### What needs to be done
Copy out each line of the listing that has the word "rbind" in it.

····················

(** * Shallow embedding of the search, recommendation and attribute
    extraction core of the shopping-assistant repository.

    Sources embedded:
    - [src/src/shopping_assistant/indexing/product_index.py]  (ProductIndex)
    - [src/src/shopping_assistant/indexing/search_engine.py]  (SearchEngine)
    - [src/src/shopping_assistant/indexing/data_preprocessor.py]
    - [src/shopping_assistant/preprocessor.py]  (taxonomy, prices, buckets) *)

From Stdlib Require Import List String Ascii QArith Qabs Qminmax Qround ZArith Bool Lia.
From Stdlib Require Import Sorting.Permutation Sorting.Sorted.
Import ListNotations.

(* ------------------------------------------------------------------ *)
(** ** Floating point values                                           *)
(* ------------------------------------------------------------------ *)

(** A Python / numpy float.  Finite values are kept exactly in [Q]
    (IEEE rounding is not modelled); the infinities and NaN are kept,
    since pandas produces them ([fillna], division by zero). *)
Inductive fval : Type :=
| Num (q : Q)
| PInf
| NInf
| NaN.

Definition fisnan (x : fval) : bool :=
  match x with NaN => true | _ => false end.

(** [pd.Series.fillna(v)] on one cell. *)
Definition fillna (x v : fval) : fval := if fisnan x then v else x.

Definition Qlt_bool (a b : Q) : bool := negb (Qle_bool b a).

(** IEEE [<]: false as soon as one side is NaN. *)
Definition flt (x y : fval) : bool :=
  match x, y with
  | Num a, Num b => Qlt_bool a b
  | NInf, Num _ | NInf, PInf | Num _, PInf => true
  | _, _ => false
  end.


Definition qsign (a : Q) : comparison := Qcompare a 0.

Definition fneg (x : fval) : fval :=
  match x with Num a => Num (- a) | PInf => NInf | NInf => PInf | NaN => NaN end.

Definition fadd (x y : fval) : fval :=
  match x, y with
  | NaN, _ | _, NaN => NaN
  | PInf, NInf | NInf, PInf => NaN
  | PInf, _ | _, PInf => PInf
  | NInf, _ | _, NInf => NInf
  | Num a, Num b => Num (a + b)
  end.

Definition fsub (x y : fval) : fval := fadd x (fneg y).

(** Sign of a value, [None] for zero. *)
Definition fpos (x : fval) : option bool :=
  match x with
  | Num a => match qsign a with Gt => Some true | Lt => Some false | Eq => None end
  | PInf => Some true
  | NInf => Some false
  | NaN => None
  end.

Definition inf_of (b : bool) : fval := if b then PInf else NInf.

Definition fmul (x y : fval) : fval :=
  match x, y with
  | NaN, _ | _, NaN => NaN
  | Num a, Num b => Num (a * b)
  | _, _ =>
      match fpos x, fpos y with
      | Some s, Some t => inf_of (Bool.eqb s t)
      | _, _ => NaN   (* inf * 0 *)
      end
  end.

(** Division; the sign of a zero divisor is taken as [+0]. *)
Definition fdiv (x y : fval) : fval :=
  match x, y with
  | NaN, _ | _, NaN => NaN
  | Num a, Num b =>
      match qsign b with
      | Eq => match fpos x with Some s => inf_of s | None => NaN end
      | _ => Num (a / b)
      end
  | Num _, _ => Num 0
  | _, Num b =>
      match fpos x, fpos y with
      | Some s, Some t => inf_of (Bool.eqb s t)
      | Some s, None => inf_of s
      | _, _ => NaN
      end
  | _, _ => NaN   (* inf / inf *)
  end.

Definition fabs (x : fval) : fval :=
  match x with Num a => Num (Qabs a) | NInf => PInf | v => v end.

(** The total order numpy sorts with: [-inf < finite < +inf < nan]. *)
Definition frank (x : fval) : nat :=
  match x with NInf => 0 | Num _ => 1 | PInf => 2 | NaN => 3 end%nat.

Definition np_le (x y : fval) : bool :=
  match x, y with
  | Num a, Num b => Qle_bool a b
  | _, _ => Nat.leb (frank x) (frank y)
  end.

(** [Series.max()] with [skipna=True]: NaN only when every cell is NaN. *)
Definition series_max (xs : list fval) : fval :=
  fold_left (fun acc x =>
               if fisnan x then acc
               else if fisnan acc then x
               else if flt acc x then x else acc) xs NaN.

(* ------------------------------------------------------------------ *)
(** ** Exceptions and the error monad                                  *)
(* ------------------------------------------------------------------ *)

Inductive exn : Type :=
| ValueError (msg : string)
| AttributeError (msg : string)
| TypeError (msg : string)
| IndexError
| ReError (msg : string).   (* Python's [re.error] *)

Inductive res (A : Type) : Type :=
| Ok (a : A)
| Raise (e : exn).
Arguments Ok {A} a.
Arguments Raise {A} e.

Definition rbind {A B} (m : res A) (k : A -> res B) : res B :=
  match m with Ok a => k a | Raise e => Raise e end.

Notation "'let*' x := m 'in' k" := (rbind m (fun x => k))
  (at level 200, x name, m at level 100, k at level 200).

····················

### Problem solution
Definition rbind {A B} (m : res A) (k : A -> res B) : res B :=
Notation "'let*' x := m 'in' k" := (rbind m (fun x => k))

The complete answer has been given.